* **Your goal**
Print out the data below in full, exactly as written.

* **Data for processing**
(* ===== verification/_CoqProject ===== *)
-Q . S2P
Prelude.v
CStr.v
Res.v
Base64.v
Lcg.v
Rand.v
AddrBits.v
Trie.v
TrieProofs.v
TrieSpec.v
Misc.v
Checksum.v
Hexdump.v
AddrSet.v
AddrSetSpec.v
Strbuf.v
NcatCmdline.v
NbaseStr.v
NcatSsl.v
SockBuf.v
Uri.v
HttpHeader.v
HttpMsg.v
HttpAuth.v
HttpDigest.v
Inet.v
NcatConnect.v
NcatConnectHttp.v
NcatProxy.v
NcatProxySpec.v
FdList.v
NcatFilter.v
NcatUtil.v
NcatProxyServer.v
NcatCore.v
NcatExec.v
NcatListen.v
NcatListenInv.v
NcatListenOps.v
NcatListenData.v
NcatListenAccept.v
NcatListenConn.v
NcatListenLoop.v
NcatListenSpec.v
NcatExecSpec.v
Filespace.v
NsockProxy.v
NsockProxySpec.v
GhHeap.v
GhList.v
EventQueue.v
Nsock.v
NsockInv.v
NsockCalls.v
NsockAdd.v
NsockRun.v
NsockExpire.v
NsockDelete.v
NsockSpec.v
NsockEngine.v
NsockEngineSpec.v
NsockEngineSelect.v
NsockEnginePoll.v
NsockEngines.v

* **Written solution**
(* ===== verification/_CoqProject ===== *)
-Q . S2P
Prelude.v
CStr.v
Res.v
Base64.v
Lcg.v
Rand.v
AddrBits.v
Trie.v
TrieProofs.v
TrieSpec.v
Misc.v
Checksum.v
Hexdump.v
AddrSet.v
AddrSetSpec.v
Strbuf.v
NcatCmdline.v
NbaseStr.v
NcatSsl.v
SockBuf.v
Uri.v
HttpHeader.v
HttpMsg.v
HttpAuth.v
HttpDigest.v
Inet.v
NcatConnect.v
NcatConnectHttp.v
NcatProxy.v
NcatProxySpec.v
FdList.v
NcatFilter.v
NcatUtil.v
NcatProxyServer.v
NcatCore.v
NcatExec.v
NcatListen.v
NcatListenInv.v
NcatListenOps.v
NcatListenData.v
NcatListenAccept.v
NcatListenConn.v
NcatListenLoop.v
NcatListenSpec.v
NcatExecSpec.v
Filespace.v
NsockProxy.v
NsockProxySpec.v
GhHeap.v
GhList.v
EventQueue.v
Nsock.v
NsockInv.v
NsockCalls.v
NsockAdd.v
NsockRun.v
NsockExpire.v
NsockDelete.v
NsockSpec.v
NsockEngine.v
NsockEngineSpec.v
NsockEngineSelect.v
NsockEnginePoll.v
NsockEngines.v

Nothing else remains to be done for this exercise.